[Stored data entries]

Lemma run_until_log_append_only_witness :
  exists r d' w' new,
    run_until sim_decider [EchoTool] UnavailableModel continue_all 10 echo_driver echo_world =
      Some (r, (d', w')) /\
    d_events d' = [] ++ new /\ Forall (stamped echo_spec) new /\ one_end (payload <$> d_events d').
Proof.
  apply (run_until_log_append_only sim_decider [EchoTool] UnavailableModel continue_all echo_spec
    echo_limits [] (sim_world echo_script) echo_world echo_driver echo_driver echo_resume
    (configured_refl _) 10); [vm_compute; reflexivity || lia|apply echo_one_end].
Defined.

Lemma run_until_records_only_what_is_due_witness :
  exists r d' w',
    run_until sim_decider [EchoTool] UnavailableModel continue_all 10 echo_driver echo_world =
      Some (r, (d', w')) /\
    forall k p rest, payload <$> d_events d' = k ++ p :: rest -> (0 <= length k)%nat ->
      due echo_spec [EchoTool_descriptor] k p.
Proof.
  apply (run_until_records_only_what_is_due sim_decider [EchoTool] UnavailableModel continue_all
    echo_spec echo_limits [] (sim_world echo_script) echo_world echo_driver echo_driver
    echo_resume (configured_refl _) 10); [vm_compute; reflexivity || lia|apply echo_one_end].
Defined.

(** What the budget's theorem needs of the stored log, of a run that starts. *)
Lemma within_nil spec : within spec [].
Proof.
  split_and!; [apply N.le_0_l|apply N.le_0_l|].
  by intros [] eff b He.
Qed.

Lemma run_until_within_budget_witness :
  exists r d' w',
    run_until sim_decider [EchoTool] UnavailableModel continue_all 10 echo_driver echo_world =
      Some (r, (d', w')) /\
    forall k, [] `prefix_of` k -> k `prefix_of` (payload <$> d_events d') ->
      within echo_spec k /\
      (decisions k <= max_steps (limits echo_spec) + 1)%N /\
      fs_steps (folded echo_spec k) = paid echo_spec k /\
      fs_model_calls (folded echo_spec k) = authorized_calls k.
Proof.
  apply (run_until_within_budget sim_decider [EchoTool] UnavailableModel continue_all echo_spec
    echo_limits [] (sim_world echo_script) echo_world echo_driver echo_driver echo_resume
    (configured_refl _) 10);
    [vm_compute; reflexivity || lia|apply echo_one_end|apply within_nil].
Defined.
--
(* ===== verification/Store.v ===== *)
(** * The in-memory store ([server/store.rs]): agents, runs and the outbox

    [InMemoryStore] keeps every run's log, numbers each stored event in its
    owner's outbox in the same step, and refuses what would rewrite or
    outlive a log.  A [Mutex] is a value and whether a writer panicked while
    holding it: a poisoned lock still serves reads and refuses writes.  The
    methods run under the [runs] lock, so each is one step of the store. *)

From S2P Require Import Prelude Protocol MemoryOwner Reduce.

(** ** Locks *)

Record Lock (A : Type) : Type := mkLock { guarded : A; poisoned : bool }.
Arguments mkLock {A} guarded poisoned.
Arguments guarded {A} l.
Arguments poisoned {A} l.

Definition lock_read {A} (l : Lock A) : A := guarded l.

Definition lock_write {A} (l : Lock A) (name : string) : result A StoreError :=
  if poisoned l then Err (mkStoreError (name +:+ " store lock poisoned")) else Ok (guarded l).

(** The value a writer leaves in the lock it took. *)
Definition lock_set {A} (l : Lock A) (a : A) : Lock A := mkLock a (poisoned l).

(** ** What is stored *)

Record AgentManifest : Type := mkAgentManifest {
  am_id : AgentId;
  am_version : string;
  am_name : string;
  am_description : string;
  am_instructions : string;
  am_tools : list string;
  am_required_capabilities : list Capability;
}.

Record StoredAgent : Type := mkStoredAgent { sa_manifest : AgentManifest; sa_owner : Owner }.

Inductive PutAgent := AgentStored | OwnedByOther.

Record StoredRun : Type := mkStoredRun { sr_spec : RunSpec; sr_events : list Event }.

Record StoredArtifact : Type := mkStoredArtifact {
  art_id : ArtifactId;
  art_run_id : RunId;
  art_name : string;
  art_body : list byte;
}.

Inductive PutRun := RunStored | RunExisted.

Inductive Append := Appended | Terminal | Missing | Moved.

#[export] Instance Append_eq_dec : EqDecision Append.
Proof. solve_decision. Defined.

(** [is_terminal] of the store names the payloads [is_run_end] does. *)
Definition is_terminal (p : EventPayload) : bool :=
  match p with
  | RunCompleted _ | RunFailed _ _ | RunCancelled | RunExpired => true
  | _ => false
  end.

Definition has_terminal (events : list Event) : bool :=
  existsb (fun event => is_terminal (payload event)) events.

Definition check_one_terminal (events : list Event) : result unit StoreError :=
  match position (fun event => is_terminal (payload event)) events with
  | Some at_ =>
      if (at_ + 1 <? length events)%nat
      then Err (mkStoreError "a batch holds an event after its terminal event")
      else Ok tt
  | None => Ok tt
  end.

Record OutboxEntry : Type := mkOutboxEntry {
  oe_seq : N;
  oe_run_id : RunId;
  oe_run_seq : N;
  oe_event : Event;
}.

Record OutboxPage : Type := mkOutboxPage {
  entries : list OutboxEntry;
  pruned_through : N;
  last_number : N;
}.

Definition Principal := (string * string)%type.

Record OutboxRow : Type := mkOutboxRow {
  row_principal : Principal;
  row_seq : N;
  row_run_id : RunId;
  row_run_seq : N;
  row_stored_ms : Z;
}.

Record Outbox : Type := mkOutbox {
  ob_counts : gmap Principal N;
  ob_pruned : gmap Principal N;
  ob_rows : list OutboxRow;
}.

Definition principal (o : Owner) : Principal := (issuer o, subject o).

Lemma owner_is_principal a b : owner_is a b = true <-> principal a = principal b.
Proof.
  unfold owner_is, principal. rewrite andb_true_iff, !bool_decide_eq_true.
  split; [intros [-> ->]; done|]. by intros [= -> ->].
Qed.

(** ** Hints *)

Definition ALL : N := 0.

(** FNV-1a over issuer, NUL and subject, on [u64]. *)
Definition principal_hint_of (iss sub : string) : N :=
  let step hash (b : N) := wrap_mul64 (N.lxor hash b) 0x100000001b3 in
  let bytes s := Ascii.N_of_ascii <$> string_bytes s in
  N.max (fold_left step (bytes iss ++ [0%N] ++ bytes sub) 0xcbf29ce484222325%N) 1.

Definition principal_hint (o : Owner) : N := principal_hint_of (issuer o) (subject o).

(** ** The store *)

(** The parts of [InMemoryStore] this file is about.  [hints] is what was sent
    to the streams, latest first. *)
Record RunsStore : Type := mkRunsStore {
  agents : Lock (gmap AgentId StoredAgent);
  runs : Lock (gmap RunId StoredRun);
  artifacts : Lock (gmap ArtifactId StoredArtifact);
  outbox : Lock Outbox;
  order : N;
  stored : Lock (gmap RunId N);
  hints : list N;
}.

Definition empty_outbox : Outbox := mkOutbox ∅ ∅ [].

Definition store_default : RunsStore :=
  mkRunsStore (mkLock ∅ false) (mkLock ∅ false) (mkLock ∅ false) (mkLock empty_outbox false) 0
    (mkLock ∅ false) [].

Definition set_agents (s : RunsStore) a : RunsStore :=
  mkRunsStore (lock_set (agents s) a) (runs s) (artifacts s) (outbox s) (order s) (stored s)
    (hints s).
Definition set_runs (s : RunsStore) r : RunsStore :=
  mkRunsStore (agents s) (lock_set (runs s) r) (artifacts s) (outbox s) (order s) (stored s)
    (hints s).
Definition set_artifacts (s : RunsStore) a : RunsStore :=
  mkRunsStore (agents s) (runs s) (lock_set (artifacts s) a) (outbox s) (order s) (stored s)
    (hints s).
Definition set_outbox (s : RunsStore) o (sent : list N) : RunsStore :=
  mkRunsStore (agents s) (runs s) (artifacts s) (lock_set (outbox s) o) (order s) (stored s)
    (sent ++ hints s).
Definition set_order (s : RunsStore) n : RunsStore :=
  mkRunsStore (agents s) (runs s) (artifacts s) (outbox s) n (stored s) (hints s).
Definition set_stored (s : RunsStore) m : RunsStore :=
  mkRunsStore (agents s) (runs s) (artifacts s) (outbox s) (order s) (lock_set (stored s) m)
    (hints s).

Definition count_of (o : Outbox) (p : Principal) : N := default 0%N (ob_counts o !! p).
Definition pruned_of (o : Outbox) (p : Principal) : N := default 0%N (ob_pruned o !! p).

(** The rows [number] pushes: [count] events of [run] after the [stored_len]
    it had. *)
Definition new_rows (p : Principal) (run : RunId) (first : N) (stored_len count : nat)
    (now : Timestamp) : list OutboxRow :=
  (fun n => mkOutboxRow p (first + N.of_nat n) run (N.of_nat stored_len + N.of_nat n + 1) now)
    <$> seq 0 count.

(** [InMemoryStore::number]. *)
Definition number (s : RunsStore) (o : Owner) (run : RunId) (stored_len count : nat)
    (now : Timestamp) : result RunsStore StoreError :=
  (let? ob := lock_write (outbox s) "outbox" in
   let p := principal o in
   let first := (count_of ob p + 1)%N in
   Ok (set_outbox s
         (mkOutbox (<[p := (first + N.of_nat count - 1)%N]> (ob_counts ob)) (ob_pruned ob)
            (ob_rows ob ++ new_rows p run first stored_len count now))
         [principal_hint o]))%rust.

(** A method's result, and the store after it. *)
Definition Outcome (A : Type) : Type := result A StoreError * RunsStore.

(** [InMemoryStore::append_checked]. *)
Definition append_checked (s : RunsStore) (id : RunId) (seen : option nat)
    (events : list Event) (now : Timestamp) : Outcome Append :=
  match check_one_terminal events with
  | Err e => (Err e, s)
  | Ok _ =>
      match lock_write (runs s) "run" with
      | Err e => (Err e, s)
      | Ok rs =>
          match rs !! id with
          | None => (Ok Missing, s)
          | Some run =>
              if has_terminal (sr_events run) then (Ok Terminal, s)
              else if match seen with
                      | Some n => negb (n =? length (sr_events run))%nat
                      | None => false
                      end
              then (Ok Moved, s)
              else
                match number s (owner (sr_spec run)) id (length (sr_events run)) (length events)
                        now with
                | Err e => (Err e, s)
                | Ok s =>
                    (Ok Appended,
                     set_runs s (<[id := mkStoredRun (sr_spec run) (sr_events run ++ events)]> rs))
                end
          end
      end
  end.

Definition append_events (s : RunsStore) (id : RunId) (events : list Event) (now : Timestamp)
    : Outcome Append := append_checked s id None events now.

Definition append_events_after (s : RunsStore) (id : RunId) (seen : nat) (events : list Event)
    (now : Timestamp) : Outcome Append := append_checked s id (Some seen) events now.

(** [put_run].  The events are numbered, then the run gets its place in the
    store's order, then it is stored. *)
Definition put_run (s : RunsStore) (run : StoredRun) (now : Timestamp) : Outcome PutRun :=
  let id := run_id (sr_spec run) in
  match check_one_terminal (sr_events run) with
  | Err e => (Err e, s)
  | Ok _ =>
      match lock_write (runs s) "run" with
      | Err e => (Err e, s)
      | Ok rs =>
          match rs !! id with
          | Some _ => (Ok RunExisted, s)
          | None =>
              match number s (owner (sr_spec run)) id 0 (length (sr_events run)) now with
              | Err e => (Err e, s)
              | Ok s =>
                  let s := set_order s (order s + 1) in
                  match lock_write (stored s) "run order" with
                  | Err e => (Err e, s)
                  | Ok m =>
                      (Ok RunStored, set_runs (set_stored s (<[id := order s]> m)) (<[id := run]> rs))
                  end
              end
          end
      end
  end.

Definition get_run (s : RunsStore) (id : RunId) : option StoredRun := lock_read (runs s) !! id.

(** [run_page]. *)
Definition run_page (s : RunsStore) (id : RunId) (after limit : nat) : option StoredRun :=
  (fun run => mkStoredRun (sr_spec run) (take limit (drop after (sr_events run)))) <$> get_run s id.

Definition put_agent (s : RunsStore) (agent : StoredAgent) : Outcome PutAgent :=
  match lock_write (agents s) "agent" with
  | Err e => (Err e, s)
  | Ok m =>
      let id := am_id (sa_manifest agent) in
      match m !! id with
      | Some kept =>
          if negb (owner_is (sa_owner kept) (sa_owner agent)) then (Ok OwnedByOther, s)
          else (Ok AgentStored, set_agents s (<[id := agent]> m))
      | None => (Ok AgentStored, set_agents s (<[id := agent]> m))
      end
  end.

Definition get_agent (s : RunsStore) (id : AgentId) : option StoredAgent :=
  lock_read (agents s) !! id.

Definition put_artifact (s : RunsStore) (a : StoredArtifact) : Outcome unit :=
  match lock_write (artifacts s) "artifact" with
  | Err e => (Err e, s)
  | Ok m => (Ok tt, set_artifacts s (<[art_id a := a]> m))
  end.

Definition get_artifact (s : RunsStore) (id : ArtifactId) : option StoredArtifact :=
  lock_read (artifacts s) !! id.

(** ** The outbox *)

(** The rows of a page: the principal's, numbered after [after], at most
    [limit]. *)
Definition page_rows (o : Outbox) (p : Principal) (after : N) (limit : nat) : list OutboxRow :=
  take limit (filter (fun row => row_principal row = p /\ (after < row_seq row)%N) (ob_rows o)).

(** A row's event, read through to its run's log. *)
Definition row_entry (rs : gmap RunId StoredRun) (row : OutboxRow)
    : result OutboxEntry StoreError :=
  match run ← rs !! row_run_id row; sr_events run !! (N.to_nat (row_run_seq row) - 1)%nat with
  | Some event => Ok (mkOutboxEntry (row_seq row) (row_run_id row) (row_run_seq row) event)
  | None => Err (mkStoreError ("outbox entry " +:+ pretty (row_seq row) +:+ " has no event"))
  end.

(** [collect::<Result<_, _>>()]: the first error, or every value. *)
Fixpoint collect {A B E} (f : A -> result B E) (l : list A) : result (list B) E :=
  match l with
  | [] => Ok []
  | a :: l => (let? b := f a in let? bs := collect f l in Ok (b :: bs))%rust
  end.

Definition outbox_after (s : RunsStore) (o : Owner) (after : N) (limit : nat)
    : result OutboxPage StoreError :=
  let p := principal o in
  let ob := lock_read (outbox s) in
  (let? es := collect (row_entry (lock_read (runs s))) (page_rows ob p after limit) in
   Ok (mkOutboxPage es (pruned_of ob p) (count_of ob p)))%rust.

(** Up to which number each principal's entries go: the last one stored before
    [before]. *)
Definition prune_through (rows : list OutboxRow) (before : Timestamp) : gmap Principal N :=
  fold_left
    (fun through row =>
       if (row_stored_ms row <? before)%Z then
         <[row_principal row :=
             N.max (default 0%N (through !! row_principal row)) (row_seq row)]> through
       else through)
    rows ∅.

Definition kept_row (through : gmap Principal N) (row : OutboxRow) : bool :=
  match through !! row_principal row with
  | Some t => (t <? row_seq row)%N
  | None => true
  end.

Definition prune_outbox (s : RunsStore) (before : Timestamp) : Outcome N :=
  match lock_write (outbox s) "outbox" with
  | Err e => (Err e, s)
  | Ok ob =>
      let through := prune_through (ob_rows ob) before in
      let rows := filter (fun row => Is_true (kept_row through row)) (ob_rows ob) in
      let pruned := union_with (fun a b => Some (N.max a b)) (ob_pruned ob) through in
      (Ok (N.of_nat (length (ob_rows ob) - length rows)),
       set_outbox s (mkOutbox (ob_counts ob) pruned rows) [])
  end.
==
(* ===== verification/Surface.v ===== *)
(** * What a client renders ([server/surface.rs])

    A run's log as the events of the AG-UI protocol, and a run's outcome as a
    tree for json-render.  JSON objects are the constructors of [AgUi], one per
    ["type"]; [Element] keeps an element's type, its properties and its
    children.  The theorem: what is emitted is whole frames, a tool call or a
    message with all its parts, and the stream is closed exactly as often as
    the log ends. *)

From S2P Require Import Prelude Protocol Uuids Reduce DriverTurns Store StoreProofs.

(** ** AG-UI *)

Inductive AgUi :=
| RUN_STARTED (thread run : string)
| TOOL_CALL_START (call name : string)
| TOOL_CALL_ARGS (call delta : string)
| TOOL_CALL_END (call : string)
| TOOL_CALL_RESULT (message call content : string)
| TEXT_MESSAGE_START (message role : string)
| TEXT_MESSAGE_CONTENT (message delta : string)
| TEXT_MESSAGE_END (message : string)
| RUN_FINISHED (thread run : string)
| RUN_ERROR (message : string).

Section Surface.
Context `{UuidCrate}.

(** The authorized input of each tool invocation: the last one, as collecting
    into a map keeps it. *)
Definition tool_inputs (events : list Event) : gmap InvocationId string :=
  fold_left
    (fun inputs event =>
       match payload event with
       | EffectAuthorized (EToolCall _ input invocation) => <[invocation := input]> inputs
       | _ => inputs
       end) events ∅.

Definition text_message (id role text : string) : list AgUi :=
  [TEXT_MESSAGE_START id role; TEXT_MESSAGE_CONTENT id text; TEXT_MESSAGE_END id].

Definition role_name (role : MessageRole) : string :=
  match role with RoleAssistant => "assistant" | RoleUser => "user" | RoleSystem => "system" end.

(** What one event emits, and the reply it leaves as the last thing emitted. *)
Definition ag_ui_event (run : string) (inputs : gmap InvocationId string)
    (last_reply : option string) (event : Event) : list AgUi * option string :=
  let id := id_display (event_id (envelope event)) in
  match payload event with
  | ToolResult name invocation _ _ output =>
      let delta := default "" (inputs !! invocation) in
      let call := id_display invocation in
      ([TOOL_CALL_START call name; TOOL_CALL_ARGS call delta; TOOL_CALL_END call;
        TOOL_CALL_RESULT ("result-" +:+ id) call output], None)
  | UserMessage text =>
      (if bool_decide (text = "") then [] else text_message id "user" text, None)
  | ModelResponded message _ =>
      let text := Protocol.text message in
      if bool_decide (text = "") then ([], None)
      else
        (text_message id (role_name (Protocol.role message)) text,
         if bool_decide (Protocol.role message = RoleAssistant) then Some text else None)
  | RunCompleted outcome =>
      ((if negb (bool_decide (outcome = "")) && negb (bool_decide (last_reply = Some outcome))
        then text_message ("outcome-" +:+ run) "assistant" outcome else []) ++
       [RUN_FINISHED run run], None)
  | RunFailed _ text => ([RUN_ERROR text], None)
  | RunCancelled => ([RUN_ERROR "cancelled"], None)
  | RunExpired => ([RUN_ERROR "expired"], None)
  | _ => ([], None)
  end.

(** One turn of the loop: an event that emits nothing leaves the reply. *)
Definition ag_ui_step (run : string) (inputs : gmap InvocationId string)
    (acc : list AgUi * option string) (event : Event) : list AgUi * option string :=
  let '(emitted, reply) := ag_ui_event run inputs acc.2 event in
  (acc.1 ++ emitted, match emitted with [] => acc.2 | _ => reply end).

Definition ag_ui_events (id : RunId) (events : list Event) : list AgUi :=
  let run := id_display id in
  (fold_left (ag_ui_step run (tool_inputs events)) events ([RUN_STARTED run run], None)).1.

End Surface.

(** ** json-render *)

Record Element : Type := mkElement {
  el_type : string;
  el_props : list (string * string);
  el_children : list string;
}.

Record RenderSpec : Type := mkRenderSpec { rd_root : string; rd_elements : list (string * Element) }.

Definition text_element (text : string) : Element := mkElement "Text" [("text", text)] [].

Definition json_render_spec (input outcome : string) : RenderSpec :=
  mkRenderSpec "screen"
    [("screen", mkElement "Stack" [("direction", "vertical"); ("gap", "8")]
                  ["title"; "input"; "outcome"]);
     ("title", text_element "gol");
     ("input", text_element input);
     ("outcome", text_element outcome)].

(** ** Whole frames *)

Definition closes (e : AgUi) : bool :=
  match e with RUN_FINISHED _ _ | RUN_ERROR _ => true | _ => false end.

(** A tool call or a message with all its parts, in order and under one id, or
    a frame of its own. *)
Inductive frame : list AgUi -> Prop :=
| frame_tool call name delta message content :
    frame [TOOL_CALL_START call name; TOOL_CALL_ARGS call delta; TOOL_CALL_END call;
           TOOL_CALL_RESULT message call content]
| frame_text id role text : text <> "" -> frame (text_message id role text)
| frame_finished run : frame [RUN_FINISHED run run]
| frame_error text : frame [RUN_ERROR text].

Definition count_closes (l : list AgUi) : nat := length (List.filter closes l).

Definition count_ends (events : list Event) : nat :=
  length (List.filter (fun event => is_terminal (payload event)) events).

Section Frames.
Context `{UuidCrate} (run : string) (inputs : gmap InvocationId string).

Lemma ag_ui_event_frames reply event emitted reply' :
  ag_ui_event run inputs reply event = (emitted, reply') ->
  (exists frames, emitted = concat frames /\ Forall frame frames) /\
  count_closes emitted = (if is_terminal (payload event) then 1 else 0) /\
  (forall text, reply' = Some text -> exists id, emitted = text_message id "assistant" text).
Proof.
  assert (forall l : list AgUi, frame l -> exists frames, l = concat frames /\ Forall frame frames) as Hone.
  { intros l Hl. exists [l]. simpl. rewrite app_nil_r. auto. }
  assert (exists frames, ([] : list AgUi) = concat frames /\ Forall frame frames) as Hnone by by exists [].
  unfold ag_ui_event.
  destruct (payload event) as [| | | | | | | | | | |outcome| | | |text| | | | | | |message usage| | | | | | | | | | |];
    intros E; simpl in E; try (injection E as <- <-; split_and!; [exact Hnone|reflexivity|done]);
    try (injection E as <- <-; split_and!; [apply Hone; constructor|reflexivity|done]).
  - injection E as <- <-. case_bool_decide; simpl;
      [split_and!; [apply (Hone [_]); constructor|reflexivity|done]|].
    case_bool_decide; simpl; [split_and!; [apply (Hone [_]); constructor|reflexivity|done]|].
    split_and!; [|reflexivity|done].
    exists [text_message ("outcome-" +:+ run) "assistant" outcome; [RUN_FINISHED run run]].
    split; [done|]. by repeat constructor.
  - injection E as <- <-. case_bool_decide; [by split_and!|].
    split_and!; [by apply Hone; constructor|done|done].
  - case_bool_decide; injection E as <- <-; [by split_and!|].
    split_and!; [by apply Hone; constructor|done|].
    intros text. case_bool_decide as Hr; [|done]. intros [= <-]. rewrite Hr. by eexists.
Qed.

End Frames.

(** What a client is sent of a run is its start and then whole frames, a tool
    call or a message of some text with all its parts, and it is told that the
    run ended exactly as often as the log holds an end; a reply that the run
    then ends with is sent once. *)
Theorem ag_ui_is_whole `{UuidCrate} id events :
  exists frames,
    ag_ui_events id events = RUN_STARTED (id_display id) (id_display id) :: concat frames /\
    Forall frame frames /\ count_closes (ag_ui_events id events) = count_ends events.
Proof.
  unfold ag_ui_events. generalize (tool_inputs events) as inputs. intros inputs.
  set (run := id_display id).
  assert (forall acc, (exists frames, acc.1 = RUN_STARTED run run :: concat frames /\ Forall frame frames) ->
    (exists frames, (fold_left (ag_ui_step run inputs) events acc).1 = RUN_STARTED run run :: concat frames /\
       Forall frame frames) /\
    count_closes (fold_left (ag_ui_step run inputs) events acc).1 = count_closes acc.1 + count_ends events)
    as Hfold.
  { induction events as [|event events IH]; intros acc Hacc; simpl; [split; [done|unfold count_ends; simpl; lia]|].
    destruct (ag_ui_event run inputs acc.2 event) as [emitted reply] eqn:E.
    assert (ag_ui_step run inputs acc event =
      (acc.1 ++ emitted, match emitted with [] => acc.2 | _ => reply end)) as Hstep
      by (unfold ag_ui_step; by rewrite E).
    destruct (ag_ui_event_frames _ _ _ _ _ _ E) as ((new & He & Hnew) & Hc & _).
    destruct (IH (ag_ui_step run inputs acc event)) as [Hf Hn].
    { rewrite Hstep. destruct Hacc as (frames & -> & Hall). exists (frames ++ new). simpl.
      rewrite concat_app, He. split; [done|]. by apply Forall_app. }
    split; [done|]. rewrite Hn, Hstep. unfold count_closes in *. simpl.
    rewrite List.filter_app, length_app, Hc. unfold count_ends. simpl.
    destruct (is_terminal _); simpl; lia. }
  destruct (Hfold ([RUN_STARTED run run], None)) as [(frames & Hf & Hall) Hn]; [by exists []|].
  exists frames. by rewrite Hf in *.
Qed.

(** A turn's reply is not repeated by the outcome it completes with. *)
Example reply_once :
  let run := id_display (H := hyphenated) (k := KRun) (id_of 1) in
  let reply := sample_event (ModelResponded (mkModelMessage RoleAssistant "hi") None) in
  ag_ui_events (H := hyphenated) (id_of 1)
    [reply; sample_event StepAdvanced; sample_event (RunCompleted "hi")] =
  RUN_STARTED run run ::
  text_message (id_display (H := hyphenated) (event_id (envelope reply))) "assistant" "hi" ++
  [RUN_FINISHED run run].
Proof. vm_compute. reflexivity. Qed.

Exercise requirements — Of all the entries above, retype exactly the lines from the line with "From S2P Require Import Prelude Protocol Uuids" to the line with "TEXT_MESSAGE_END (message : string)", both included, and no others.

Answer to the problem —
From S2P Require Import Prelude Protocol Uuids Reduce DriverTurns Store StoreProofs.

(** ** AG-UI *)

Inductive AgUi :=
| RUN_STARTED (thread run : string)
| TOOL_CALL_START (call name : string)
| TOOL_CALL_ARGS (call delta : string)
| TOOL_CALL_END (call : string)
| TOOL_CALL_RESULT (message call content : string)
| TEXT_MESSAGE_START (message role : string)
| TEXT_MESSAGE_CONTENT (message delta : string)
| TEXT_MESSAGE_END (message : string)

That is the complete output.